In this tip I show how to harness the power of T-SQL window functions to calculate the average growth rates of full database-backup sizes from system table msdb..backupset. Erin Stellato has previously demonstrated how to use backupset to trend the growth of individual databases over time. I am building on this approach by calculating differences between adjacent time points (backup size difference between today and yesterday, for example) and then averaging these differences for each database to come up with a list of the fastest-growing databases in a SQL Server instance. For this I am using the LAG window function, added in SQL Server 2012, so the solution presented here applies to SQL Server 2012 and higher.

Implementation

First I need to use the LAG function to calculate differences in backup sizes between adjacent time points for each database in the SQL Server instance. LAG provides access to a previous record in the same result set as the current record and preceding the current record by a specified offset. The code snippet looks like this:

-----------
--Script 1:
-----------
...
,	LAG( s.[backup_size] ) 
		OVER ( PARTITION BY s.[database_name] ORDER BY s.[backup_start_date] ) AS [Previous Backup Size]
FROM
	[msdb]..[backupset] s
...

In the above script I apply the LAG function on the [backup_size] column of the [backupset] table with the default offset of 1 to get the immediately previous row in the result set by [backup_start_date]. The "OVER ( PARTITION BY ... ORDER BY ... )" construct ensures meaningful comparisons by restricting each result set to one database and ordering these records by backup start date to achieve chronological sequence. I can similarly partition by database name to obtain the COUNT of records (sample size) per database in the data set. Here is the full query returning current and previous row (in megabytes), as well as sample size, for all databases:

-----------
--Script 2:
-----------
SELECT
	s.[database_name]
,	s.[backup_start_date]
,	COUNT(*) OVER ( PARTITION BY s.[database_name] ) AS [Sample Size]
,	CAST( ( s.[backup_size] / 1024 / 1024 ) AS INT ) AS [Backup Size (MB)]
,	CAST( ( LAG( s.[backup_size] ) 
		OVER ( PARTITION BY s.[database_name] ORDER BY s.[backup_start_date] ) / 1024 / 1024 ) AS INT ) AS [Previous Backup Size (MB)]
FROM
	[msdb]..[backupset] s
WHERE
	s.[type] = 'D' --full backup
ORDER BY
	s.[database_name]
, 	s.[backup_start_date];
GO

In my SQL Server instance a subset of the results looks as follows:

database_name backup_start_date Sample Size Backup Size (MB) Previous Backup Size (MB)
... ... ... ... ...
Analytics 2015-06-05 22:39:21.000 30 639002 NULL
Analytics 2015-06-06 22:43:16.000 30 639505 639002
Analytics 2015-06-07 22:45:48.000 30 637662 639505
... ... ... ... ...
Operations 2015-06-06 02:08:09.000 30 9892 NULL
Operations 2015-06-07 04:36:35.000 30 9895 9892
Operations 2015-06-08 01:45:40.000 30 9916 9895
... ... ... ... ...
Sales 2015-06-05 22:00:01.000 30 102695 NULL
Sales 2015-06-06 22:00:00.000 30 102813 102695
Sales 2015-06-07 22:00:02.000 30 102532 102813
... ... ... ... ...

NULL values for the [Previous Backup Size (MB)] column reflect the fact that those are the very first records in sequence for that database, so there are no "previous" values. The Sample-Size value of 30 means that there are 30 records of successful backups for that database in backupset.

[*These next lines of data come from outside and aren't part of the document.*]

(* ===== verification/Inflight.v ===== *)
(** * Kernel requests in flight ([crates/client/src/fuse.rs], [client.rs])

    Every kernel request is answered by a task of its own ([Backend::spawn]) and is in a
    table until that task ends ([Registered]).  The table is where an interrupt finds the
    request, and where the stall watchdog looks.  An interrupt is judged by a task too
    ([Filesystem::interrupt]): one that stands for a signal is latched in the request
    ([RequestKernel]), whose calls then end; one that does not is watched until a signal
    comes or the request is answered.

    A request is shared by the table, by the task answering it and, only weakly, by the
    judges: it lives in a store, and [held] says whether anything but a judge's weak
    reference keeps it. *)

From stdpp Require Import sorting.
From S2P Require Import Prelude Types Msg Perf ClientTypes Text Proc.

(** ** A request and its call *)

Inductive PhaseCall := Phase_Wait | Phase_Cancel | Phase_Open | Phase_Send | Phase_Reply.

Record CallNow := MkCallNow {
  cn_req : Request; cn_phase : PhaseCall; cn_since : Z; cn_generation : option Z; cn_conn : option Z;
  cn_stream : option Z; cn_retries : Z }.

Record RequestKernel := MkRequestKernel {
  rk_unique : Z; rk_interrupt : bool; rk_started : bool; rk_call : option CallNow }.
Definition RequestKernel_new (unique : Z) : RequestKernel := MkRequestKernel unique false false None.

Definition with_call (k : RequestKernel) (c : option CallNow) : RequestKernel :=
  MkRequestKernel (rk_unique k) (rk_interrupt k) (rk_started k) c.
(** [RequestKernel::scope], as its work begins. *)
Definition scope (k : RequestKernel) : RequestKernel := MkRequestKernel (rk_unique k) (rk_interrupt k) true (rk_call k).
Definition interrupt (k : RequestKernel) : RequestKernel := MkRequestKernel (rk_unique k) true (rk_started k) (rk_call k).
Lemma udp_windows readings : ∀ base,
  Sorted (λ a b : Z * CountersUdp, a.1 ≤ b.1 ∧ udp_le a.2 b.2) (base :: udp_read readings) →
  let '(samples, m) := udp_run (Some base) readings in let last := latest base (udp_read readings) in
  m = Some last ∧ sum_z su_window samples = last.1 - base.1
  ∧ sum_z (λ s, cu_in_errors (su_delta s)) samples = cu_in_errors last.2 - cu_in_errors base.2
  ∧ sum_z (λ s, cu_rcvbuf_errors (su_delta s)) samples = cu_rcvbuf_errors last.2 - cu_rcvbuf_errors base.2
  ∧ sum_z (λ s, cu_sndbuf_errors (su_delta s)) samples = cu_sndbuf_errors last.2 - cu_sndbuf_errors base.2.
Proof.
  induction readings as [|[now snmp] rs IH]; intros [t0 c0] Hs.
  { cbn. rewrite !sum_z_nil. split_and!; try done; lia. }
  cbn [udp_run udp_read omap list_omap fst snd] in *. unfold MeterUdp_sample_at.
  destruct (t ← snmp; parse_udp t) as [c|]; cbn [mbind option_bind] in *.
  - inversion Hs as [|? ? Hs' Hhd]; subst. inversion Hhd as [|? ? [Hnext Hle]]; subst.
    fold (udp_read rs) in *. specialize (IH (now, c) Hs'). cbn [fmap option_fmap option_map].
    destruct (udp_run (Some (now, c)) rs) as [samples m]. rewrite latest_cons.
    destruct IH as (-> & H1 & H2 & H3 & H4). unfold udp_le, delta_udp, since, sat_sub64 in *. cbn [fst snd] in *.
    rewrite !sum_z_cons. cbn [su_window su_delta cu_in_errors cu_rcvbuf_errors cu_sndbuf_errors].
    split_and!; try done; lia.
  - fold (udp_read rs) in *. specialize (IH (t0, c0) Hs). by destruct (udp_run (Some (t0, c0)) rs).
Qed.

Definition port_drops (f : DropsLink → Z) (reports : list (DropsLink * option RatesLink)) : Z := sum_z (λ r, f r.1) reports.
Definition port_window (r : DropsLink * option RatesLink) : Z := match r.2 with Some rates => rl_window rates | None => 0 end.

(** A rate is of so many bytes, received and sent, over its window. *)
Definition rate_of (r : RatesLink) (bytes : Z * Z) : Prop :=
  rl_rx r = f64_div (f64_of bytes.1) (as_secs_f64 (rl_window r))
  ∧ rl_tx r = f64_div (f64_of bytes.2) (as_secs_f64 (rl_window r)).
(** Where a port's rates are counted from: when, and its bytes then. *)
Definition rates_from (b : BaselineLink) : Z * (Z * Z) := (bl_rates_since b, (bl_rx_bytes b, bl_tx_bytes b)).
Definition rates_at (r : Z * CountersLink) : Z * (Z * Z) := (r.1, (cl_rx_bytes r.2, cl_tx_bytes r.2)).

(** All a port's drops are reported, each once. *)
Definition drops_told (reports : list (DropsLink * option RatesLink)) (first last : CountersLink) : Prop :=
  port_drops dl_rx_dropped reports = cl_rx_dropped last - cl_rx_dropped first
  ∧ port_drops dl_rx_missed reports = cl_rx_missed last - cl_rx_missed first
  ∧ port_drops dl_rx_fifo reports = cl_rx_fifo last - cl_rx_fifo first
  ∧ port_drops dl_rx_errors reports = cl_rx_errors last - cl_rx_errors first
  ∧ port_drops dl_tx_dropped reports = cl_tx_dropped last - cl_tx_dropped first
  ∧ port_drops dl_tx_errors reports = cl_tx_errors last - cl_tx_errors first.

(** A port that stays: its drops since the first reading, each once. *)
Lemma port_drops_told readings : ∀ prev since_ rx tx,
  Sorted link_le (prev :: readings) →
  let '(reports, b) := port_run (MkBaselineLink prev.2 since_ rx tx) readings in
  bl_drops b = (latest prev readings).2 ∧ drops_told reports prev.2 (latest prev readings).2.
Proof.
  unfold drops_told, port_drops. induction readings as [|[now c] rs IH]; intros [t0 c0] since_ rx tx Hs.
  { cbn. rewrite !sum_z_nil. split_and!; try done; lia. }
  inversion Hs as [|? ? Hs' Hhd]; subst. inversion Hhd as [|? ? Hnext]; subst.
  unfold link_le in Hnext. cbn [fst snd] in *. cbn [port_run]. unfold sample_port.
  cbn [bl_rates_since bl_drops bl_rx_bytes bl_tx_bytes]. rewrite latest_cons.
  destruct (MIN_WINDOW <=? since now since_).
  1: specialize (IH (now, c) now (cl_rx_bytes c) (cl_tx_bytes c) Hs').
  2: specialize (IH (now, c) since_ rx tx Hs').
  all: cbn [fst snd] in IH; destruct (port_run _ rs) as [reports b]; destruct IH as (-> & H1 & H2 & H3 & H4 & H5 & H6);
    rewrite !sum_z_cons; unfold drops_since, sat_sub64;
    cbn [fst snd dl_rx_dropped dl_rx_missed dl_rx_fifo dl_rx_errors dl_tx_dropped dl_tx_errors];
    split_and!; try done; lia.
Qed.

(** Its windows, and the bytes its rates are of. *)
Lemma port_windows readings : ∀ prev since_ rx tx,
  since_ ≤ prev.1 → prev.1 - since_ < MIN_WINDOW → rx ≤ cl_rx_bytes prev.2 → tx ≤ cl_tx_bytes prev.2 →
  Sorted link_le (prev :: readings) →
  let '(reports, b) := port_run (MkBaselineLink prev.2 since_ rx tx) readings in
  (latest prev readings).1 - bl_rates_since b < MIN_WINDOW
  ∧ sum_z port_window reports = bl_rates_since b - since_
  ∧ Forall (λ r, r.2 = None ∨ MIN_WINDOW ≤ port_window r) reports
  ∧ rates_from b ∈ (since_, (rx, tx)) :: (rates_at <$> readings)
  ∧ ∃ bytes, Forall2 rate_of (omap snd reports) bytes
    ∧ sum_z fst bytes = bl_rx_bytes b - rx ∧ sum_z snd bytes = bl_tx_bytes b - tx.
Proof.
  induction readings as [|[now c] rs IH]; intros [t0 c0] since_ rx tx Hle Hwin Hrx Htx Hs.
  { cbn in *. rewrite !sum_z_nil. split_and!; [done|lia|done|set_solver|]. exists []. rewrite !sum_z_nil. split_and!; [done|lia..]. }
  inversion Hs as [|? ? Hs' Hhd]; subst. inversion Hhd as [|? ? Hnext]; subst.
  unfold link_le in Hnext. cbn [fst snd] in *. cbn [port_run]. unfold sample_port.
  cbn [bl_rates_since bl_drops bl_rx_bytes bl_tx_bytes]. rewrite latest_cons.
  destruct (Z.leb_spec MIN_WINDOW (since now since_)) as [Hw|Hw].
  - specialize (IH (now, c) now (cl_rx_bytes c) (cl_tx_bytes c)). cbn [fst snd] in IH.
    destruct (port_run _ rs) as [reports b].
    destruct IH as (Hl & H0 & Hf & Hin & bytes & Hb & H1 & H2); [lia|unfold MIN_WINDOW; lia|lia|lia|done|].
    rewrite sum_z_cons. cbn [port_window snd rl_window]. split; [done|].
    split; [rewrite H0; unfold since, MIN_WINDOW in *; lia|].
    split; [constructor; [by right|done]|]. split; [cbn; set_solver|].
    exists ((cl_rx_bytes c - rx, cl_tx_bytes c - tx) :: bytes). rewrite !sum_z_cons. cbn [omap list_omap snd fst].
    split; [|lia]. constructor; [|done]. unfold rate_of, sat_sub64. cbn [rl_rx rl_tx rl_window fst snd].
    by rewrite !Z.max_r by lia.
  - specialize (IH (now, c) since_ rx tx). cbn [fst snd] in IH. unfold since in Hw.
    destruct (port_run _ rs) as [reports b].
    destruct IH as (Hl & H0 & Hf & Hin & bytes & Hb & H1 & H2); [lia|lia|lia|lia|done|].
    rewrite sum_z_cons. cbn [port_window snd]. split; [done|]. split; [lia|].
    split; [constructor; [by left|done]|]. split; [cbn; set_solver|]. by exists bytes.
Qed.

(** What a sample of the meter says of one port is what the port's own baseline and
    counters say. *)
Definition port_sample (now : Z) (m : MeterLink) (port : string * PortDir * CountersLink) : SampleLink :=
  let '(name, dir, c) := port in
  let r := sample_port now (m !! name) c in
  MkSampleLink name (pd_wireless dir || pd_phy80211 dir) (read_speed dir) r.1.2 r.1.1.

Lemma meter_ports now l : ∀ samples old new,
  NoDup (l.*1).*1 →
  let '(samples', _, new') := foldl (meter_port now) (samples, old, new) l in
  samples' = samples ++ (port_sample now old <$> l)
  ∧ ∀ name, new' !! name = match list_find (λ p : string * PortDir * CountersLink, p.1.1 = name) l with
                           | Some (_, p) => Some (sample_port now (old !! name) p.2).2
                           | None => new !! name
                           end.
Proof.
  induction l as [|[[name dir] c] l IH]; intros samples old new Hnd.
  { cbn. rewrite app_nil_r. done. }
  cbn [foldl fmap list_fmap fst snd] in *. apply NoDup_cons in Hnd as [Hni Hnd].
  cbn [meter_port]. destruct (sample_port now (old !! name) c) as [[drops rates] baseline] eqn:Hp.
  specialize (IH (samples ++ [MkSampleLink name (pd_wireless dir || pd_phy80211 dir) (read_speed dir) rates drops])
                (delete name old) (<[name := baseline]> new) Hnd).
  destruct (foldl _ _ l) as [[samples' old'] new']. destruct IH as [-> Hn]. split.
  - rewrite <- (assoc_L (++)). f_equal. cbn [app port_sample]. rewrite Hp. cbn [fst snd]. f_equal.
    apply list_fmap_ext. intros i [[name' dir'] c'] Hi. unfold port_sample.
    assert ((delete name old : MeterLink) !! name' = old !! name') as ->; [|done]. apply lookup_delete_ne. intros <-. apply Hni. apply list_elem_of_fmap. exists (name, dir'). split; [done|].
    apply list_elem_of_fmap. exists (name, dir', c'). split; [done|]. by eapply list_elem_of_lookup_2.
  - intros name'. rewrite Hn. cbn [list_find fst snd]. destruct (decide (name = name')) as [<-|Hne].
    + assert (list_find (λ p : string * PortDir * CountersLink, p.1.1 = name) l = None) as ->.
      { apply list_find_None. apply Forall_forall. intros p Hin Heq. apply Hni. subst name.
        apply list_elem_of_fmap. exists p.1. split; [done|]. apply list_elem_of_fmap. by exists p. }
      assert ((<[name := baseline]> new : MeterLink) !! name = Some baseline) as -> by apply lookup_insert_eq.
      cbn. by rewrite Hp.
    + destruct (list_find _ l) as [[i p]|]; cbn.
      * assert ((delete name old : MeterLink) !! name' = old !! name') as -> by by apply lookup_delete_ne. done.
      * by apply lookup_insert_ne.
Qed.

(** The ports among a directory's entries: those with a device behind them whose counters
    can all be read. *)
Definition counted (dir : PortDir) (c : CountersLink) : Prop :=
  Forall2 (λ file n, read_number (pd_statistics dir file) = Some n)
    ["rx_bytes"; "tx_bytes"; "rx_dropped"; "rx_missed_errors"; "rx_fifo_errors"; "rx_errors"; "tx_dropped"; "tx_errors"]%string
    [cl_rx_bytes c; cl_tx_bytes c; cl_rx_dropped c; cl_rx_missed c; cl_rx_fifo c; cl_rx_errors c; cl_tx_dropped c; cl_tx_errors c].
Definition found (entries : option (list (option PortDir))) (dir : PortDir) (c : CountersLink) : Prop :=
  ∃ es, entries = Some es ∧ Some dir ∈ es ∧ pd_device dir = true ∧ counted dir c.

Lemma CountersLink_read_spec dir c : CountersLink_read dir = Some c ↔ counted dir c.
Proof.
  unfold CountersLink_read, counted, COUNTERS_LINK. split.
  - intros (values & Hv & H)%bind_Some. apply mapM_Some in Hv. pose proof (Forall2_length _ _ _ Hv) as Hl.
    do 8 (destruct values as [|? values]; [done|]). destruct values; [|done]. injection H as <-. exact Hv.
  - intros H%mapM_Some. rewrite H. by destruct c.
Qed.

Lemma ports_spec entries name dir c :
  (name, dir, c) ∈ ports entries ↔ name = pd_name dir ∧ found entries dir c.
Proof.
  unfold ports, found. destruct entries as [es|]; [|set_solver]. rewrite merge_sort_Permutation, list_elem_of_omap. split.
  - intros (entry & Hin & (d & -> & H)%bind_Some). destruct (pd_device d) eqn:Hd; [|done].
    apply bind_Some in H as (c' & Hc & [= <- <- <-]).
    split; [done|]. exists es. by rewrite <- CountersLink_read_spec.
  - intros (-> & es' & [= <-] & Hin & Hd & Hc%CountersLink_read_spec). exists (Some dir). split; [done|].
    apply bind_Some. exists dir. rewrite Hd, bind_Some. eauto.
Qed.

Lemma ports_names es : NoDup (pd_name <$> omap id es) → NoDup ((ports (Some es)).*1).*1.
Proof.
  unfold ports. rewrite merge_sort_Permutation. set (f := λ entry : option PortDir, _).
  assert (∀ e p, f e = Some p → ∃ dir, e = Some dir ∧ p.1.1 = pd_name dir) as Hf.
  { intros e p (dir & -> & H)%bind_Some. exists dir. split; [done|]. destruct (pd_device dir); [|done].
    by apply bind_Some in H as (c & _ & [= <-]). }
  clearbody f. induction es as [|e es IH]; [intros _; constructor|]. cbn [omap list_omap].
  destruct (f e) as [p|] eqn:E.
  - destruct (Hf _ _ E) as (dir & -> & Hp). cbn [id fmap list_fmap]. rewrite !NoDup_cons. intros [Hni Hnd].
    split; [|by apply IH]. rewrite Hp. intros (q & Hq & Hin)%list_elem_of_fmap. apply Hni.
    apply list_elem_of_fmap in Hin as (r & -> & Hin). apply list_elem_of_omap in Hin as (e' & Hin & Hr).
    destruct (Hf _ _ Hr) as (dir' & -> & Hr'). apply list_elem_of_fmap. exists dir'.
    split; [by rewrite <- Hr'|]. apply list_elem_of_omap. by exists (Some dir').
  - destruct e as [dir|]; cbn [id]; [|exact IH]. cbn [fmap list_fmap]. rewrite NoDup_cons. intros [_ Hnd]. by apply IH.
Qed.

Lemma port_stays first readings : Sorted link_le (first :: readings) →
  let '(drops, rates, b0) := sample_port first.1 None first.2 in
  let '(reports, b) := port_run b0 readings in let last := latest first readings in
  drops_told ((drops, rates) :: reports) first.2 last.2
  ∧ sum_z port_window ((drops, rates) :: reports) = bl_rates_since b - first.1
  ∧ last.1 - bl_rates_since b < MIN_WINDOW
  ∧ Forall (λ r, r.2 = None ∨ MIN_WINDOW ≤ port_window r) ((drops, rates) :: reports)
  ∧ rates_from b ∈ rates_at <$> first :: readings
  ∧ ∃ bytes, Forall2 rate_of (omap snd ((drops, rates) :: reports)) bytes
    ∧ sum_z fst bytes = bl_rx_bytes b - cl_rx_bytes first.2 ∧ sum_z snd bytes = bl_tx_bytes b - cl_tx_bytes first.2.
Proof.
  destruct first as [t0 c0]. intros Hs. cbn [sample_port fst snd].
  pose proof (port_windows readings (t0, c0) t0 (cl_rx_bytes c0) (cl_tx_bytes c0)) as H.
  pose proof (port_drops_told readings (t0, c0) t0 (cl_rx_bytes c0) (cl_tx_bytes c0) Hs) as Hd. cbn [fst snd] in H, Hd.
  destruct (port_run _ readings) as [reports b]. destruct Hd as [_ Hd].
  destruct H as (H1 & H2 & H3 & H4 & H5); [lia|unfold MIN_WINDOW; lia|lia|lia|done|].
  split. { unfold drops_told, port_drops in *. rewrite !sum_z_cons. exact Hd. }
  split; [by rewrite sum_z_cons|]. split; [done|]. split; [constructor; [by left|done]|]. by split.
Qed.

Now that I have this intermediate set of data, I am ready to return the average, min and max differences between "current" and "previous" backup size. To restrict each result to data from a single database, I again use the OVER ( PARTITION BY ... ) construct, partitioning by database name.

Here is the final script:

-----------
--Script 3:
-----------
SELECT DISTINCT
	A.[database_name]
,	AVG( A.[Backup Size (MB)] - A.[Previous Backup Size (MB)] ) OVER ( PARTITION BY A.[database_name] ) AS [Avg Size Diff From Previous (MB)]
,	MAX( A.[Backup Size (MB)] - A.[Previous Backup Size (MB)] ) OVER ( PARTITION BY A.[database_name] ) AS [Max Size Diff From Previous (MB)]
,	MIN( A.[Backup Size (MB)] - A.[Previous Backup Size (MB)] ) OVER ( PARTITION BY A.[database_name] ) AS [Min Size Diff From Previous (MB)]
,	A.[Sample Size]
FROM 
(
	SELECT
		s.[database_name]
	--,	s.[backup_start_date]
	,	COUNT(*) OVER ( PARTITION BY s.[database_name] ) AS [Sample Size]
	,	CAST ( ( s.[backup_size] / 1024 / 1024 ) AS INT ) AS [Backup Size (MB)]
	,	CAST ( ( LAG(s.[backup_size] ) 
			OVER ( PARTITION BY s.[database_name] ORDER BY s.[backup_start_date] ) / 1024 / 1024 ) AS INT ) AS [Previous Backup Size (MB)]
	FROM 
		[msdb]..[backupset] s
	WHERE
		s.[type] = 'D' --full backup
	--ORDER BY
	--	s.[database_name]
	--,	s.[backup_start_date]
) AS A
ORDER BY
	[Avg Size Diff From Previous (MB)] DESC;
GO

Results:

database_name Avg Size Diff From Previous (MB) Max Size Diff From Previous (MB) Min Size Diff From Previous (MB) Sample Size
Analytics 561 6016 -5050 30
Sales 49 955 -371 30
Operations 2 13 -2 30
... ... ... ... ...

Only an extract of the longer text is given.